Due to a nearby lightning stroke the electromagnetic pulse generates a high intensity magnetic field. Thin metal layers as applied in composite structures cannot shield such a magnetic field. Electronic equipment inside such structures will suffer from high-induced voltages and damage and interference will occur. If a lightning stroke hits the composite structure directly the material will be damaged due to the heat generated in the composite material.
A direct lightning stroke is even more complex. The current path for the fast transient and the long tail, with the largest portion of the energy, is different, and different protection measures have to be developed. The levels of protection start from avoiding local destruction of the composite encasing and prevent the mechanical fatigue along the tail of the current path.
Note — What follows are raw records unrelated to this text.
Lemma mx_hosts_are_bare_names_witness :
  ∃ answers,
    dns_resolve_MX good_net (trace empty_state) "example.org" = inr answers ∧
    length ["mx2.example"; "mx1.example"] = length answers ∧
    Forall (λ h, last_char h ≠ Some "."%char) ["mx2.example"; "mx1.example"].
Proof.
  apply (mx_hosts_are_bare_names good_net "example.org" empty_state).
  vm_compute. reflexivity.
Defined.

Lemma all_chars_rev_app f s1 s2 :
  all_chars f (String.rev_app s1 s2) = all_chars f s1 && all_chars f s2.
Proof.
  revert s2. induction s1 as [|a s1 IH]; intros s2; simpl; [done|].
  rewrite IH. simpl. by destruct (f a), (all_chars f s1), (all_chars f s2).
Qed.

Lemma split_go_tokens cur s :
  from_option (all_chars (λ a, negb (isspace a))) true cur = true →
  Forall (λ t, all_chars (λ a, negb (isspace a)) t = true) (split_go cur s).
Proof.
  revert cur. induction s as [|a s IH]; intros cur Hcur; simpl.
  - destruct cur as [c|]; simpl; [|done]. constructor; [|done].
    unfold String.rev. rewrite all_chars_rev_app. simpl in *. by rewrite Hcur.
  - destruct (isspace a) eqn:Ha.
    + apply Forall_app. split; [|by apply IH].
      destruct cur as [c|]; simpl; [|done]. constructor; [|done].
      unfold String.rev. rewrite all_chars_rev_app. simpl in *. by rewrite Hcur.
    + apply IH. simpl. rewrite Ha. simpl. by destruct cur.
Qed.

Lemma all_chars_lstrip f p s :
  all_chars f s = true → all_chars f (lstrip p s) = true.
Proof.
  induction s as [|a s IH]; simpl; [done|]. intros [Ha Hs]%andb_true_iff.
  destruct (p a); [by apply IH|]. simpl. by rewrite Ha, Hs.
Qed.

Lemma all_chars_rstrip f p s :
  all_chars f s = true → all_chars f (rstrip p s) = true.
Proof.
  induction s as [|a s IH]; simpl; [done|]. intros [Ha Hs]%andb_true_iff.
  specialize (IH Hs). destruct (rstrip p s) as [|a' t].
  - destruct (p a); simpl; [done|]. by rewrite Ha.
  - simpl in *. by rewrite Ha, IH.
Qed.

Lemma lstrip_first p s a : first_char (lstrip p s) = Some a → p a = false.
Proof.
  induction s as [|a0 s IH]; simpl; [done|].
  destruct (p a0) eqn:Hp; [done|]. simpl. by intros [= <-].
Qed.

Lemma rstrip_first p s a :
  first_char (rstrip p s) = Some a → first_char s = Some a.
Proof.
  destruct s as [|a0 s]; simpl; [done|].
  destruct (rstrip p s); [destruct (p a0)|]; simpl; done.
Qed.

(** X8: When no relay user is set and the [From] header has an at sign, the
    sender that [envelope_from] returns is a bare token: it contains no
    whitespace, and it neither begins nor ends with an angle bracket, a
    line feed or a carriage return. *)
Theorem envelope_from_is_bare_token P content frm :
  truthy (getenv P "SMTP_RELAY_USERNAME") = false →
  email_From P content = HeaderStr frm →
  contains "@" frm = true →
  all_chars (λ a, negb (isspace a)) (envelope_from P content) = true ∧
  (∀ a, first_char (envelope_from P content) = Some a →
     a ∉ ["<"; ">"; "010"; "013"]%char) ∧
  (∀ a, last_char (envelope_from P content) = Some a →
     a ∉ ["<"; ">"; "010"; "013"]%char).
Proof.
  intros Huser Hfrom Hat. unfold envelope_from. rewrite Huser, Hfrom, Hat.
  assert (truthy (Some frm) = true) as -> by (by destruct frm).
  destruct (split_with_at frm Hat) as [tok Htok]. rewrite Htok.
  assert (all_chars (λ a, negb (isspace a)) tok = true) as Htoken.
  { apply last_Some_elem_of in Htok.
    pose proof (split_go_tokens None frm eq_refl) as Hall.
    rewrite Forall_forall in Hall. by apply Hall. }
  unfold strip. split_and!.
  - by apply all_chars_rstrip, all_chars_lstrip.
  - intros a Ha%rstrip_first%lstrip_first.
    unfold in_chars in Ha. by apply bool_decide_eq_false in Ha.
  - intros a Ha%rstrip_last.
    unfold in_chars in Ha. by apply bool_decide_eq_false in Ha.
Qed.

Lemma envelope_from_is_bare_token_witness :
  all_chars (λ a, negb (isspace a))
    (envelope_from parsing_platform alice_message) = true ∧
  (∀ a, first_char (envelope_from parsing_platform alice_message) = Some a →
     a ∉ ["<"; ">"; "010"; "013"]%char) ∧
  (∀ a, last_char (envelope_from parsing_platform alice_message) = Some a →
     a ∉ ["<"; ">"; "010"; "013"]%char).
Proof.
  apply (envelope_from_is_bare_token parsing_platform alice_message
           "Alice <alice@example.com>"); reflexivity.
Defined.

(** * The listing endpoint *)

Example splitlines_example :
  splitlines ("a" +:+ LF +:+ LF +:+ "b" +:+ CRLF +:+ "c" +:+ LF) =
    ["a"; ""; "b"; "c"] ∧
  splitlines "" = [] ∧ splitlines LF = [""].
Proof. split_and!; reflexivity. Qed.

Example list_messages_example :
  list_messages (folder_of [("msg-2.eml", "two"); ("msg-10.eml", "ten");
                            ("msg-1.eml", "one" +:+ LF +:+ "more")]) =
    inr ("--- msg-1.eml ---" +:+ LF +:+ "one" +:+ LF +:+ "more" +:+ LF +:+ LF +:+
         "--- msg-10.eml ---" +:+ LF +:+ "ten" +:+ LF +:+ LF +:+
         "--- msg-2.eml ---" +:+ LF +:+ "two").
Proof. vm_compute. reflexivity. Qed.

Lemma msg_path_name i : msg_path i = os_path_join MAIL_DIR (msg_name i).
Proof. reflexivity. Qed.

Lemma sorted_names_perm l : sorted_names l ≡ₚ l.
Proof. apply merge_sort_Permutation. Qed.

Lemma sorted_names_sorted l : StronglySorted String.le (sorted_names l).
Proof. apply (StronglySorted_merge_sort _). Qed.

Lemma read_blocks_first F fname rest out :
  read_blocks F (fname :: rest) = inr out →
  ∃ text out', out = block fname text :: out'.
Proof.
  simpl. destruct (read_text F _) as [e|text]; [done|].
  destruct (read_blocks F rest) as [e|out']; [done|].
  intros [= <-]. by eexists _, _.
Qed.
In order to provide the required protection measures for these situations we must focus at three main targets:
- The probability of a lightning strike in that area;
- The maximum current induced in the protection system;
- And last but not least the analysis of current protection situation.
Starting from the current models that apply only to the continental areas, we develop new models adapted to the costal and littoral areas. And also according to the position of the composite structure, with the help of the Rolling Sphere Method, the effective protective area is determined. All this to determine the probability of a lightning strike.
A future model that takes in consideration the use of new shielding materials and methods (mono or dual layer), for the lightning current distribution, together with the tolerated risk of service loss will assure a reliable protection system.
In the end the analysis of current protection situation will be used to verify these two models. Also, the future measurements at the test facility in Hengelo will provide an extra certification.